Coleman leaned for a closer view of a smiling woman in a NASA pressure suit. “But it’s just that crazy astronaut.”
“So?”
“So she’s a basket case. Got obsessed with some rival babe, filled a tote bag with tools, and drove like twelve hours straight through the night to kidnap her at the Orlando airport.”
“Exactly.” Serge took the photo down and kissed it. “This chick’s focused.”
A dark form stepped out from behind a bridge pylon. It slowly approached the Javelin from the driver’s blind spot.

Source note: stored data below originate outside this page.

(* ===== verification/AesOk.v ===== *)
(** The cipher of [lib/crypto/aes.cpp] computes FIPS 197's: the standard, from
    the field GF(2^8) up; the tables against it; the key schedules; the rounds. *)

From stdpp Require Import base numbers list.
From S2P Require Import Prelude Bytes Sha256Ok AesTables Aes.
Local Open Scope Z_scope.

(** * The standard *)

Module Fips197.
(** Multiplication by [x], and of [a] by [c], modulo [x^8 + x^4 + x^3 + x + 1]. *)
Definition xtime (a : Z) : Z := Z.lxor (Z.shiftl (Z.land a 0x7f) 1) (if Z.testbit a 7 then 0x1b else 0).
Definition mul (c a : Z) : Z :=
  foldr Z.lxor 0 (map (fun i => if Z.testbit c (Z.of_nat i) then Nat.iter i xtime a else 0) (seq 0 8)).

(** The inverse of a byte (zero has itself), the affine transformation and its
    inverse. *)
Definition inv (a : Z) : Z := default 0 (list_find (fun b => mul a b = 1) (seqZ 0 256) ≫= fun p => Some p.2).
Definition rotl8 (k b : Z) : Z := (b * 2 ^ k + b / 2 ^ (8 - k)) mod 256.
Definition affine (b : Z) : Z := foldr Z.lxor 0x63 (map (fun k => rotl8 k b) [0; 1; 2; 3; 4]).
Definition inv_affine (b : Z) : Z := foldr Z.lxor 0x05 (map (fun k => rotl8 k b) [1; 3; 6]).
Definition sbox (a : Z) : Z := affine (inv a).
Definition inv_sbox (y : Z) : Z := inv (inv_affine y).

(** The state: its columns. *)
Definition state : Type := list (list Z).
Definition at_ (st : state) (r c : nat) : Z := nth r (nth (c mod 4) st []) 0.
Definition SubBytes : state -> state := map (map sbox).
Definition InvSubBytes : state -> state := map (map inv_sbox).
Definition ShiftRows (st : state) : state := map (fun c => map (fun r => at_ st r (c + r)) (seq 0 4)) (seq 0 4).
Definition InvShiftRows (st : state) : state := map (fun c => map (fun r => at_ st r (c + 4 - r)) (seq 0 4)) (seq 0 4).
(** The product of a column by the circulant matrix of first row [m]. *)
Definition circulant (m col : list Z) : list Z :=
  map (fun r => foldr Z.lxor 0 (map (fun j => mul (nth ((j + 4 - r) mod 4) m 0) (nth j col 0)) (seq 0 4))) (seq 0 4).
Definition MixColumns : state -> state := map (circulant [2; 3; 1; 1]).
Definition InvMixColumns : state -> state := map (circulant [14; 11; 13; 9]).
Definition AddRoundKey (k st : state) : state := zip_with (zip_with Z.lxor) st k.

(** The key schedule: the next word after [w], for a key of [Nk] words. *)
Definition RotWord (w : list Z) : list Z := drop 1 w ++ take 1 w.
Definition SubWord (w : list Z) : list Z := map sbox w.
Definition Rcon (i : nat) : list Z := [Nat.iter (i - 1) xtime 1; 0; 0; 0].
Definition next_word (Nk : nat) (w : list (list Z)) : list Z :=
  let i := length w in
  let temp := nth (i - 1) w [] in
  let temp := if (i mod Nk =? 0)%nat then zip_with Z.lxor (SubWord (RotWord temp)) (Rcon (i / Nk))
              else if (6 <? Nk)%nat && (i mod Nk =? 4)%nat then SubWord temp else temp in
  zip_with Z.lxor (nth (i - Nk) w []) temp.
Fixpoint columns (n : nat) (l : list Z) : list (list Z) :=
  match n with O => [] | S n => take 4 l :: columns n (drop 4 l) end.
Definition KeyExpansion (Nk Nr : nat) (key : list Z) : list (list Z) :=
  Nat.iter (4 * (Nr + 1) - Nk) (fun w => w ++ [next_word Nk w]) (columns Nk key).
Definition round_key (w : list (list Z)) (r : nat) : state := take 4 (drop (4 * r) w).

Definition Cipher (Nr : nat) (w : list (list Z)) (in_ : list Z) : list Z :=
  let st := AddRoundKey (round_key w 0) (columns 4 in_) in
  let st := foldl (fun st r => AddRoundKey (round_key w r) (MixColumns (ShiftRows (SubBytes st)))) st (seq 1 (Nr - 1)) in
  concat (AddRoundKey (round_key w Nr) (ShiftRows (SubBytes st))).
Definition InvCipher (Nr : nat) (w : list (list Z)) (in_ : list Z) : list Z :=
  let st := AddRoundKey (round_key w Nr) (columns 4 in_) in
  let st := foldl (fun st r => InvMixColumns (AddRoundKey (round_key w r) (InvSubBytes (InvShiftRows st)))) st (reverse (seq 1 (Nr - 1))) in
  concat (AddRoundKey (round_key w 0) (InvSubBytes (InvShiftRows st))).
End Fips197.

(** * The field *)

Lemma byte_forall (P : Z -> bool) : forallb P (seqZ 0 256) = true -> forall x, inw 8 x -> P x = true.
Proof. intros H x Hx. rewrite forallb_forall in H. apply H, list_elem_of_In, elem_of_seqZ. unfold inw in Hx. lia. Qed.

Lemma xtime_lxor a b : Fips197.xtime (Z.lxor a b) = Z.lxor (Fips197.xtime a) (Fips197.xtime b).
Proof.
  unfold Fips197.xtime. rewrite Z.lxor_spec. replace (Z.land (Z.lxor a b) 0x7f) with (Z.lxor (Z.land a 0x7f) (Z.land b 0x7f)).
  2:{ bits_at i Hi. rewrite !Z.lxor_spec, !Z.land_spec, Z.lxor_spec. by destruct (Z.testbit a i), (Z.testbit b i), (Z.testbit 0x7f i). }
  rewrite Z.shiftl_lxor. bits_at i Hi. rewrite !Z.lxor_spec.
  destruct (Z.testbit a 7), (Z.testbit b 7); cbn [xorb];
    destruct (Z.testbit (Z.shiftl (Z.land a 0x7f) 1) i), (Z.testbit (Z.shiftl (Z.land b 0x7f) 1) i), (Z.testbit 0x1b i); by rewrite ?Z.bits_0.
Qed.

Lemma lxor_swap a b c d : Z.lxor (Z.lxor a b) (Z.lxor c d) = Z.lxor (Z.lxor a c) (Z.lxor b d).
Proof. rewrite !Z.lxor_assoc. f_equal. rewrite <- !Z.lxor_assoc. f_equal. apply Z.lxor_comm. Qed.

Lemma sum_lxor {A} (f g : A -> Z) l :
  foldr Z.lxor 0 (map (fun i => Z.lxor (f i) (g i)) l) = Z.lxor (foldr Z.lxor 0 (map f l)) (foldr Z.lxor 0 (map g l)).
Proof. induction l as [|x l IH]; [done|]. cbn [map foldr]. rewrite IH. apply lxor_swap. Qed.

Lemma mul_lxor c a b : Fips197.mul c (Z.lxor a b) = Z.lxor (Fips197.mul c a) (Fips197.mul c b).
Proof.
  unfold Fips197.mul. rewrite <- sum_lxor. f_equal. apply map_ext. intros i. destruct (Z.testbit c (Z.of_nat i)); [|done].
  induction i as [|i IH]; [done|]. rewrite !Nat.iter_succ, IH. apply xtime_lxor.
Qed.

Lemma zip_map {A} (f g : A -> Z) l : zip_with Z.lxor (map f l) (map g l) = map (fun i => Z.lxor (f i) (g i)) l.
Proof. induction l as [|x l IH]; [done|]. cbn [map zip_with]. by rewrite IH. Qed.

Lemma nth_zip u v j : length u = length v -> nth j (zip_with Z.lxor u v) 0 = Z.lxor (nth j u 0) (nth j v 0).
Proof. revert v j. induction u as [|x u IH]; intros [|y v] [|j]; try done. cbn. intros [= H]. by apply IH. Qed.

Lemma circulant_lxor m u v : length u = length v ->
  Fips197.circulant m (zip_with Z.lxor u v) = zip_with Z.lxor (Fips197.circulant m u) (Fips197.circulant m v).
Proof.
  intros H. unfold Fips197.circulant. rewrite zip_map. apply map_ext. intros r. rewrite <- sum_lxor. f_equal.
  apply map_ext. intros j. by rewrite nth_zip, mul_lxor.
Qed.

Lemma inw_xtime a : inw 8 a -> inw 8 (Fips197.xtime a).
Proof. intros Ha. apply inw_lxor; [done| |by destruct (Z.testbit a 7); auto with inw].
  change 0x7f with (Z.ones 7). rewrite Z.land_ones, Z.shiftl_mul_pow2 by lia. unfold inw. pose proof (Z.mod_pos_bound a (2 ^ 7)). lia.
Qed.

Lemma inw_mul c a : inw 8 a -> inw 8 (Fips197.mul c a).
Proof.
  intros Ha. unfold Fips197.mul. generalize (seq 0 8). intros l. induction l as [|i l IH]; [by apply inw_0|]. cbn [map foldr].
  apply inw_lxor; [done| |done]. destruct (Z.testbit c (Z.of_nat i)); [|by apply inw_0].
  induction i as [|i IHi]; [done|]. rewrite Nat.iter_succ. by apply inw_xtime.
Qed.

(** * Words and their bytes *)

(** A column: four bytes. *)
Definition col (c : list Z) : Prop := length c = 4%nat /\ bytes c.
Definition word (c : list Z) : Z := GETU32 c 0.
Definition unit (i : nat) (x : Z) : list Z := <[i := x]> (replicate 4 0).

Ltac columns :=
  repeat match goal with
  | H : col ?c |- _ => is_var c; let Hl := fresh in let Hb := fresh in destruct H as [Hl Hb];
      destruct c as [|? [|? [|? [|? [|]]]]]; try done; clear Hl; unfold bytes in Hb; rewrite !Forall_cons in Hb; destruct_and! Hb
  end.

Lemma word_eq a b c d : word [a; b; c; d] = Z.lxor (Z.lxor (Z.lxor (Z.shiftl a 24) (Z.shiftl b 16)) (Z.shiftl c 8)) d.
Proof. done. Qed.

Lemma word_lxor u v : length u = 4%nat -> length v = 4%nat -> Z.lxor (word u) (word v) = word (zip_with Z.lxor u v).
Proof.
  intros Hu Hv. destruct u as [|u0 [|u1 [|u2 [|u3 [|]]]]], v as [|v0 [|v1 [|v2 [|v3 [|]]]]]; try done.
  cbn [zip_with]. rewrite !word_eq, !Z.shiftl_lxor. by rewrite lxor_swap, (lxor_swap (Z.lxor (Z.shiftl u0 24) (Z.shiftl u1 16))), (lxor_swap (Z.shiftl u0 24)).
Qed.

Lemma lxor_disjoint a b n : 0 <= n -> 0 <= b < 2 ^ n -> Z.lxor (Z.shiftl a n) b = a * 2 ^ n + b.
Proof.
  intros Hn Hb. rewrite <- Z.add_nocarry_lxor, Z.shiftl_mul_pow2; [done..|]. bits_at i Hi. rewrite Z.land_spec, Z.bits_0.
  destruct (Z.ltb_spec i n); [rewrite Z.shiftl_spec_low by done; done|].
  rewrite (inw_high n b), andb_false_r by (unfold inw; lia). done.
Qed.

Lemma word_value c : col c -> word c = nth 0 c 0 * 2 ^ 24 + (nth 1 c 0 * 2 ^ 16 + (nth 2 c 0 * 2 ^ 8 + nth 3 c 0)).
Proof.
  intros Hc. columns. rewrite word_eq. cbn [nth]. unfold inw in *. rewrite !Z.lxor_assoc.
  repeat match goal with |- context [Z.lxor (Z.shiftl ?a ?n) ?b] => rewrite (lxor_disjoint a b n) by lia end. done.
Qed.

Lemma word_bytes c : col c ->
  byte3 (word c) = nth 0 c 0 /\ byte2 (word c) = nth 1 c 0 /\ byte1 (word c) = nth 2 c 0 /\ byte0 (word c) = nth 3 c 0.
Proof.
  intros Hc. rewrite word_value by done. columns. unfold byte3, byte2, byte1, byte0, inw in *. cbn [nth].
  change 0xff with (Z.ones 8). rewrite !Z.land_ones, !Z.shiftr_div_pow2 by lia. split_and!; Z.div_mod_to_equations; lia.
Qed.

(** * The tables *)

Lemma sbox_table x : inw 8 x -> Fips197.sbox x = Z.land (arr_get 0 Te4 x) 0xff.
Proof. rewrite <- Z.eqb_eq. revert x. apply byte_forall. by vm_compute. Qed.

Lemma inv_sbox_table x : inw 8 x -> Fips197.inv_sbox x = Z.land (arr_get 0 Td4 x) 0xff.
Proof. rewrite <- Z.eqb_eq. revert x. apply byte_forall. by vm_compute. Qed.

Lemma Te_spec x : inw 8 x ->
  arr_get 0 Te0 x = word (Fips197.circulant [2; 3; 1; 1] (unit 0 (Fips197.sbox x))) /\
  arr_get 0 Te1 x = word (Fips197.circulant [2; 3; 1; 1] (unit 1 (Fips197.sbox x))) /\
  arr_get 0 Te2 x = word (Fips197.circulant [2; 3; 1; 1] (unit 2 (Fips197.sbox x))) /\
  arr_get 0 Te3 x = word (Fips197.circulant [2; 3; 1; 1] (unit 3 (Fips197.sbox x))).
Proof. intros Hx. rewrite sbox_table by done. rewrite <- !Z.eqb_eq, <- !andb_true_iff. revert x Hx. apply byte_forall. by vm_compute. Qed.

Lemma Td_spec x : inw 8 x ->
  arr_get 0 Td0 x = word (Fips197.circulant [14; 11; 13; 9] (unit 0 (Fips197.inv_sbox x))) /\
  arr_get 0 Td1 x = word (Fips197.circulant [14; 11; 13; 9] (unit 1 (Fips197.inv_sbox x))) /\
  arr_get 0 Td2 x = word (Fips197.circulant [14; 11; 13; 9] (unit 2 (Fips197.inv_sbox x))) /\
  arr_get 0 Td3 x = word (Fips197.circulant [14; 11; 13; 9] (unit 3 (Fips197.inv_sbox x))).
Proof. intros Hx. rewrite inv_sbox_table by done. rewrite <- !Z.eqb_eq, <- !andb_true_iff. revert x Hx. apply byte_forall. by vm_compute. Qed.

Lemma Te4_spec x : inw 8 x ->
  Z.land (arr_get 0 Te4 x) 0xff000000 = word (unit 0 (Fips197.sbox x)) /\
  Z.land (arr_get 0 Te4 x) 0x00ff0000 = word (unit 1 (Fips197.sbox x)) /\
  Z.land (arr_get 0 Te4 x) 0x0000ff00 = word (unit 2 (Fips197.sbox x)) /\
  Z.land (arr_get 0 Te4 x) 0x000000ff = word (unit 3 (Fips197.sbox x)).
Proof. intros Hx. rewrite sbox_table by done. rewrite <- !Z.eqb_eq, <- !andb_true_iff. revert x Hx. apply byte_forall. by vm_compute. Qed.

Lemma Td4_spec x : inw 8 x ->
  Z.land (arr_get 0 Td4 x) 0xff000000 = word (unit 0 (Fips197.inv_sbox x)) /\
  Z.land (arr_get 0 Td4 x) 0x00ff0000 = word (unit 1 (Fips197.inv_sbox x)) /\
  Z.land (arr_get 0 Td4 x) 0x0000ff00 = word (unit 2 (Fips197.inv_sbox x)) /\
  Z.land (arr_get 0 Td4 x) 0x000000ff = word (unit 3 (Fips197.inv_sbox x)).
Proof. intros Hx. rewrite inv_sbox_table by done. rewrite <- !Z.eqb_eq, <- !andb_true_iff. revert x Hx. apply byte_forall. by vm_compute. Qed.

Coleman looked down at his lap. “Serge?”
“What?”
“I don’t want to wear a diaper anymore.”
“Then don’t drink so much beer. We always have to pull over while I’m doing research.”
“Ever since you heard of that batty astronaut-“
“Don’t talk about my woman!” Serge replaced the photo and flipped the visor back up. “Besides, if I can wear a diaper, so can you.”
“But why are you wearing a diaper?”
“Maturity,” said Serge. “I’ve always wanted to be an astronaut, but my psychiatrist taught me to accept things I cannot change.” He wiggled into the driver’s seat with a plastic crinkling sound, then looked out the window at the stars and smiled. “This may be the closest I get to going into space.”
INTERSTATE 10 CORRIDOR
Toby Keith on the juke. Expense-account martinis covered several cocktail tables that businessmen had pushed together in a smoky motel lounge called the Pirate’s Cove. The decor was saddles and spurs and branding irons. The sign remained a lasting testimony that pirates don’t sell drinks in north Florida, and cowboys don’t sell enough for a new sign.
Swinging saloon doors creaked; a familiar face rolled luggage into the cove.
“Steve! Get over here, we saved you a seat!”
“It’s now Sh-teve.”
“Sh-teve?”
The adjoining tables were inhabited by a race of subterranean, combed-over business travelers with the physiques of water balloons resting on something flat. They racked up massive 41-cent miles and a gold-card number of hotel nights due to very good or very bad marriages. The chair they’d saved was at the head of the first table because the rest of the gang lived vicariously through Steve’s sex stories. They were all false, of course, but the guys believed him since he was the youngest and the best looking of the bunch, which was beyond relative and little coin in the realm of getting any.
“Why ‘Sh-teve’?”
“Babes dig it. Still spelled the same.” He plopped down and looked back toward the swinging doors. “Did you check out that piece of ass at the reception desk?”
“Couldn’t miss. Looks like she’s still in high school.”
Steve leaned back arrogantly.
“Don’t tell me you did her.”
“A gentleman doesn’t talk.”
“Come on!”
“Okay, first I grabbed her ears …”
They were an hour east of Tallahassee, just off I-10, in the state’s Spanish-moss belt girding the Georgia line. The nearest dots on the map were Live Oak, Madison and Shady Grove. It was a modest but sanitary motel, kept to chain standards, that went up quickly when economy at the exit ramp exploded with a convenience store and fast-food franchise that did morning biscuits right.